En effet, dernier progrès accompli par un ministre des Beaux-Arts ennemi de la routine, un charmant et élégant tramway, mû par l’électricité, court maintenant sur des rails à travers toutes les galeries du musée. Partant toutes les heures de la galerie des Antiques, le tramway, après avoir traversé toutes les salles du rez-de-chaussée, monte par des pentes préparées au premier étage, commence par la galerie des Maîtres primitifs, arrive au grand salon de la Renaissance, parcourt les galeries des écoles Italienne, Espagnole, Hollandaise, Allemande, suit doucement et religieusement la grande galerie de l’école Française et bifurque ensuite pour monter, par une pente adoucie, au second étage, réservé à la peinture moderne.
Ce voyage à travers les Arts dure une heure à peine. En une heure, les visiteurs ont parcouru toute l’histoire des Beaux-Arts, depuis les superbes époques grecques et romaines jusqu’à la grande révolution des modernistes ou des photopeintres ; en une heure, le visiteur le plus ignorant peut, s’il a des yeux et des oreilles, en savoir presque autant que le critique le plus transcendental.
Les jeunes demoiselles entreprirent avec délices ce pèlerinage artistique. L’effort est inutile et la fatigue supprimée, le tramway est bien suspendu et les coussins fort moelleux invitent au repos. Il suffit de regarder et d’écouter ; on n’a pas besoin de livret, car en passant devant chaque tableau le tramway presse un bouton et instantanément un phonographe donne le nom du peintre, le titre du tableau ainsi qu’une courte mais substantielle notice.

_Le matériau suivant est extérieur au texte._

Lemma same_head_same_hashes (rows1 rows2 : list (AuditEvent * ChainColumns)) p :
  (∀ x, String.length (sha256_hex x) = 64%nat) → String.length p = 64%nat →
  length rows1 = length rows2 → segment_head sha256_hex rows1 p = segment_head sha256_hex rows2 p →
  (cc_event_hash ∘ snd <$> rows1) = (cc_event_hash ∘ snd <$> rows2) ∨
  ∃ a b, a ≠ b ∧ sha256_hex a = sha256_hex b.
Proof.
  intros Hsha Hp. revert rows2.
  induction rows1 as [|rc1 rows1 IH] using rev_ind; intros rows2 Hlen Hh.
  { left. by destruct rows2. }
  destruct rows2 as [|rc2 rows2 _] using rev_ind; [rewrite length_app in Hlen; simpl in Hlen; lia|].
  rewrite !length_app in Hlen. simpl in Hlen. unfold segment_head in Hh. rewrite !foldl_snoc in Hh.
  apply chain_hash_inj in Hh as [[Hh Hx]|?]; [|by right|].
  - destruct (IH rows2) as [Heq|?]; [lia|done| |by right].
    left. rewrite !fmap_app. simpl. by rewrite Heq, Hx.
  - transitivity 64%nat; [|symmetry]; by apply segment_head_length.
Qed.

(** Every row's stored hash is that of its fields. *)
Definition hashes_match (rows : list (AuditEvent * ChainColumns)) : Prop :=
  ∀ r c, (r, c) ∈ rows → cc_event_hash c = event_hash (stored_fingerprint r).

Lemma same_hashes_same_events (rows rows' : list (AuditEvent * ChainColumns)) :
  (∀ i j, dumps i = dumps j → i = j) →
  (cc_event_hash ∘ snd <$> rows) = (cc_event_hash ∘ snd <$> rows') →
  hashes_match rows → hashes_match rows' →
  (stored_fingerprint ∘ fst <$> rows) = (stored_fingerprint ∘ fst <$> rows') ∨
  ∃ a b, a ≠ b ∧ sha256_hex a = sha256_hex b.
Proof.
  intros Hd. revert rows'.
  induction rows as [|[r c] rows IH]; intros [|[r' c'] rows'] Heq H1 H2; try discriminate; [by left|].
  injection Heq as Hc Heq. destruct (IH rows') as [Htail|?]; [done| | | |by right].
  - intros ???. apply H1. by apply list_elem_of_further.
  - intros ???. apply H2. by apply list_elem_of_further.
  - rewrite (H1 r c), (H2 r' c') in Hc by apply list_elem_of_here.
    apply event_hash_inj in Hc as [Hf|?]; [|by right|done]. left. rewrite !fmap_cons, Htail. by simpl; rewrite Hf.
Qed.
End Facts.

(** C29: The audit chain always verifies.  Starting without events, after any
    sequence of audit writes, outbox inserts, dispatcher runs and manifest builds,
    whatever the connections and the archive do, verification of every tenant's
    chain succeeds, its count is the stored index and its head the stored head. *)
Theorem audit_chain_always_valid sha256_hex dumps hmac_hex uuid_at tenant_exists s0 s t :
  au_events s0 = [] → au_chain s0 = ∅ →
  rtc (audit_step sha256_hex dumps hmac_hex uuid_at tenant_exists) s0 s →
  let head := default (0, GENESIS_HASH) (au_chain s !! t) in
  verify_tenant_chain sha256_hex dumps t s = ChainValid head.1 head.2.
Proof.
  intros He Hc Hsteps. assert (audit_ok sha256_hex dumps s) as Hok.
  { pose proof (audit_ok_empty sha256_hex dumps s0 He Hc) as Hok. clear He Hc.
    induction Hsteps as [|s0 s1 s Hstep _ IH]; [done|]. apply IH. by eapply audit_step_ok. }
  destruct (Hok t) as [Hs Hv]. unfold verify_tenant_chain. by rewrite chain_rows_sorted.
Qed.


(** ** What verification does not see *)

Lemma tenant_rows_take t events k :
  ∃ n, tenant_rows t (take k events) = take n (tenant_rows t events).
Proof.
  revert k. induction events as [|r events IH]; intros [|k]; simpl; try (by exists 0%nat).
  destruct (IH k) as [n Hn]. unfold tenant_rows in *. simpl.
  destruct (ae_chain r) as [c|]; [|by exists n]. case_bool_decide; [|by exists n].
  exists (S n). simpl. by rewrite <- Hn.
Qed.

(** Verification does not see a truncated end.  Deleting the last events of an
    intact audit table, however many and even when manifests already cover them,
    leaves the evidence report without any sign of tampering: neither the stored
    chain head nor the sealed segments are compared with the recomputed chain. *)
Theorem truncated_tail_goes_undetected sha256_hex dumps hmac_hex key t s k :
  audit_ok sha256_hex dumps s →
  er_tamper_detected
    (verify_tenant_evidence sha256_hex dumps hmac_hex key t (set_au_events (take k (au_events s)) s))
  = er_tamper_detected (verify_tenant_evidence sha256_hex dumps hmac_hex key t s).
Proof.
  intros Hok. destruct (Hok t) as [Hs Hv]. unfold verify_tenant_evidence. simpl. f_equal.
  unfold verify_tenant_chain. simpl. rewrite (chain_rows_sorted _ _ Hs), Hv.
  destruct (tenant_rows_take t (au_events s) k) as [n Hn].
  assert (slots_in_order (tenant_rows t (take k (au_events s)))) as Hs'.
  { rewrite Hn. intros i rc [Hi _]%lookup_take_Some. by apply Hs. }
  rewrite (chain_rows_sorted _ _ Hs'), Hn.
  apply verify_rows_valid in Hv as (_ & _ & Hr).
  set (rows := tenant_rows t (au_events s)) in *.
  assert (verify_rows sha256_hex dumps GENESIS_HASH 0 (take n rows)
    = ChainValid (0 + Z.of_nat (length (take n rows))) (segment_head sha256_hex (take n rows) GENESIS_HASH))
    as ->; [|done].
  apply verify_rows_valid. split_and!; [done..|]. intros i r c Hi.
  pose proof (proj1 (lookup_take_Some _ _ _ _) Hi) as [Hi' Hlt].
  rewrite take_take, Nat.min_l by lia. by apply Hr.
Qed.

(** ** Manifests *)
Lemma max_of_snoc l x : max_of (l ++ [x]) = Z.max (max_of l) (Z.max x 0).
Proof. unfold max_of. induction l as [|y l IH]; simpl; [lia|]. rewrite IH. lia. Qed.

Lemma max_of_nonneg l : 0 ≤ max_of l.
Proof. unfold max_of. induction l as [|y l IH]; simpl; lia. Qed.

(** The rows past slot [n] of a chain in order are its tail. *)
Lemma filter_slots_from rows n k :
  (∀ i rc, rows !! i = Some rc → cc_chain_index rc.2 = k + Z.of_nat i + 1) →
  filter (λ rc : AuditEvent * ChainColumns, n < cc_chain_index rc.2) rows
  = drop (Z.to_nat (n - k)) rows.
Proof.
  revert k. induction rows as [|rc rows IH]; intros k Hs; [by rewrite drop_nil|].
  rewrite filter_cons. pose proof (Hs 0%nat rc eq_refl) as H0. rewrite (IH (k + 1)).
  2: { intros i rc' Hi. rewrite (Hs (S i) rc' Hi). lia. }
  case_decide as Hlt.
  - replace (Z.to_nat (n - k)) with 0%nat by lia. by replace (Z.to_nat (n - (k + 1))) with 0%nat by lia.
  - replace (Z.to_nat (n - k)) with (S (Z.to_nat (n - (k + 1)))) by lia. done.
Qed.

Definition archived_up_to (t : uuid) (s : AuditState) : Z :=
  max_of (am_last_chain_index <$> tenant_manifests t s).

Lemma unarchived_tail sha256_hex dumps t s :
  chain_ok sha256_hex dumps t s →
  unarchived t s = drop (Z.to_nat (archived_up_to t s)) (tenant_rows t (au_events s)).
Proof.
  intros [Hs _]. unfold unarchived. rewrite chain_rows_sorted by done.
  rewrite (filter_slots_from _ _ 0) by (intros i rc Hi; rewrite (Hs i rc Hi); lia).
  by rewrite Z.sub_0_r.
Qed.

(** The last row of the chain and the head after it. *)
Lemma drop_head_tail sha256_hex dumps t s k first rows :
  chain_ok sha256_hex dumps t s →
  drop k (tenant_rows t (au_events s)) = first :: rows →
  let head := default (0, GENESIS_HASH) (au_chain s !! t) in
  cc_chain_index first.2 = Z.of_nat k + 1 ∧ head.1 = Z.of_nat k + Z.of_nat (length (first :: rows)) ∧
  segment_head sha256_hex (first :: rows) (cc_prev_event_hash first.2) = head.2 ∧
  ∃ final, last (first :: rows) = Some final ∧ cc_chain_index final.2 = head.1.
Proof.
  intros [Hs Hv] Hd head. apply verify_rows_valid in Hv as (Hn & Hh & Hr). fold head in Hn, Hh.
  set (all := tenant_rows t (au_events s)) in *.
  assert (length all = k + length (first :: rows))%nat as Hlen.
  { rewrite <- Hd, length_drop. assert (k < length all)%nat; [|lia].
    destruct (decide (length all ≤ k)%nat); [|lia]. by rewrite drop_ge in Hd. }
  assert (all !! k = Some first) as Hk by by rewrite <- (Nat.add_0_r k), <- lookup_drop, Hd.
  destruct first as [r c]. split; [apply (Hs _ _ Hk)|]. split; [rewrite Hn; lia|]. split.
  - rewrite <- Hd, Hh. simpl. destruct (Hr _ _ _ Hk) as [_ ->].
    rewrite <- (take_drop k all) at 3. unfold segment_head. by rewrite foldl_app.
  - destruct (last ((r, c) :: rows)) as [final|] eqn:Hl; [|by apply last_None in Hl].
    exists final. split; [done|]. rewrite last_lookup, <- Hd, lookup_drop, Hd in Hl.
    rewrite (Hs _ _ Hl), Hn. simpl in *. lia.
Qed.

(** A manifest seals exactly what was not sealed.  On an intact chain a manifest
    starts right after the last archived index, ends at the tenant's current
    index, counts every event in between, carries the tenant's current chain head
    and a signature that verifies; sealing again right away finds nothing to
    seal. *)
Theorem manifest_seals_the_rest sha256_hex dumps hmac_hex key bucket at_ at' t s m s' :
  audit_ok sha256_hex dumps s →
  build_and_archive sha256_hex dumps hmac_hex NoFault true key bucket at_ t s = (Ok (Some m), s') →
  let head := default (0, GENESIS_HASH) (au_chain s !! t) in
  am_first_chain_index m = archived_up_to t s + 1 ∧ am_last_chain_index m = head.1 ∧
  am_event_count m = head.1 - archived_up_to t s ∧ am_chain_head_hash m = head.2 ∧
  verify_manifest_signature dumps hmac_hex (stored_document m) (am_signature m) key = true ∧
  build_and_archive sha256_hex dumps hmac_hex NoFault true key bucket at' t s' = (Ok None, s').
Proof.
  intros Hok Hb head. pose proof (unarchived_tail _ _ _ _ (Hok t)) as Hu.
  assert (0 ≤ archived_up_to t s) as HL by apply max_of_nonneg.
  unfold build_and_archive, build_manifest, mbind, ST_mbind, gets, mret, ST_mret, modify in Hb.
  destruct (unarchived t s) as [|first rows] eqn:Hrows; [discriminate|]. symmetry in Hu.
  destruct (drop_head_tail _ _ _ _ _ _ _ (Hok t) Hu) as (Hf & Hn & Hh & final & Hl & Hfin).
  fold head in Hn, Hh, Hfin. rewrite Hl, Hh, Hf, Hfin in Hb. injection Hb as <- <-. simpl.
  simpl in Hn. split; [lia|]. split; [done|]. split; [lia|]. split; [done|]. split.
  { unfold verify_manifest_signature. by apply bool_decide_eq_true_2. }
  unfold build_and_archive, build_manifest, mbind, ST_mbind, gets.
  set (s1 := set_au_manifests _ _).
  assert (unarchived t s1 = []) as ->; [|done].
  rewrite (unarchived_tail sha256_hex dumps) by apply (Hok t). apply drop_ge.
  assert (archived_up_to t s1 = Z.max (archived_up_to t s) (Z.max head.1 0)) as ->.
  { unfold archived_up_to, tenant_manifests. simpl. rewrite filter_app, fmap_app.
    rewrite filter_cons_True by done. apply max_of_snoc. }
  destruct (Hok t) as [_ Hv]. apply verify_rows_valid in Hv as (Hlen & _ & _). fold head in Hlen.
  simpl. lia.
Qed.

(** ** Concrete instances *)
Definition empty_audit : AuditState :=
  {| au_events := []; au_chain := ∅; au_outbox := []; au_manifests := []; au_worm := [];
     au_next_id := 0 |}.
(** A stand-in digest: 64 characters whatever the text. *)
Definition sample_sha (text : string) : string := GENESIS_HASH.
Definition sample_print (j : json) : string := String.string_of_list_byte (sample_dumps j).
Definition sample_hmac (key text : string) : string := key.

Lemma sample_print_inj i j : sample_print i = sample_print j → i = j.
Proof.
  unfold sample_print. intros H%(f_equal String.list_byte_of_string).
  rewrite !String.list_byte_of_string_of_list_byte in H.
  apply (f_equal sample_loads) in H. rewrite !sample_codec in H. by injection H.
Qed.

(** The audit table after one tenant event. *)
Definition one_event : AuditState :=
  (write_audit sample_sha (λ _, "") Z.of_nat (λ _, true) NoFault 1700000000000000 None "login" "ALLOW"
     None None (Some 7) ∅ None empty_audit).2.

Lemma one_event_reachable :
  rtc (audit_step sample_sha (λ _, "") sample_hmac Z.of_nat (λ _, true)) empty_audit one_event.
Proof. apply rtc_once, audit_write. Qed.

Lemma one_event_ok : audit_ok sample_sha (λ _, "") one_event.
Proof.
  eapply audit_step_ok; [apply (audit_write _ _ sample_hmac)|]. by apply audit_ok_empty.
Qed.

Lemma audit_chain_always_valid_witness :
  verify_tenant_chain sample_sha (λ _, "") 7 one_event = ChainValid 1 GENESIS_HASH.
Proof.
  rewrite (audit_chain_always_valid sample_sha (λ _, "") sample_hmac Z.of_nat (λ _, true)
    empty_audit one_event 7 eq_refl eq_refl one_event_reachable).
  vm_compute. reflexivity.
Defined.


Lemma truncated_tail_goes_undetected_witness :
  er_tamper_detected (verify_tenant_evidence sample_sha (λ _, "") sample_hmac "k" 7
    (set_au_events (take 0 (au_events one_event)) one_event)) = false.
Proof.
  rewrite (truncated_tail_goes_undetected sample_sha (λ _, "") sample_hmac "k" 7 one_event 0
    one_event_ok). vm_compute. reflexivity.
Defined.

Lemma manifest_seals_the_rest_witness :
  let out := build_and_archive sample_sha (λ _, "") sample_hmac NoFault true "k" "b" 0 7 one_event in
  build_and_archive sample_sha (λ _, "") sample_hmac NoFault true "k" "b" 1 7 out.2 = (Ok None, out.2).
Proof.
  apply (manifest_seals_the_rest sample_sha (λ _, "") sample_hmac "k" "b" 0 1 7 one_event
    {| am_tenant_id := 7; am_manifest_index := 1; am_first_chain_index := 1;
       am_last_chain_index := 1; am_event_count := 1; am_chain_head_hash := GENESIS_HASH;
       am_signature := "k";
       am_worm_location :=
         "s3://b/00000000-0000-0000-0000-000000000007/manifest-000000000001.json";
       am_created_at := 0 |} _ one_event_ok). vm_compute. reflexivity.
Defined.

Dans le n°37 de l’infolettre, j’ai déjà évoqué ce texte provocateur et précurseur d’Albert Robida. Toutefois, il m’a semblé opportun de vous en proposer aujourd’hui un extrait plus long pour deux raisons :
Ce que décrit Albert Robida dans une partie de cette fiction résonne avec 70ème anniversaire de la création de l’audioguide, même si ici le bouton qui permet de lancer la médiation sonore n’est pas mobile.
Reprenant l’idée d’Albert Robida, le Rijksmuseum publiait le 1er avril 2022 ce message : “Avec plus de 8 000 œuvres exposées, le #Rijksmuseum est un endroit assez grand ! Pour rendre la visite de chacun aussi confortable que possible, nous avons installé un tout nouveau monorail. Installez-vous confortablement et profitez du Rijksmuseum dans toute sa splendeur ! 🎢”. Une photo très réaliste accompagnait le message du musée. Message qui était, comme vous l’avez deviné, un poisson d’avril !
Et vous, quel dispositif rêveriez-vous de voir dans un musée dans 20, 30 ou 50 ans ?
/Merci à Aurore Soares pour m’avoir soufflée la question finale de cette notule.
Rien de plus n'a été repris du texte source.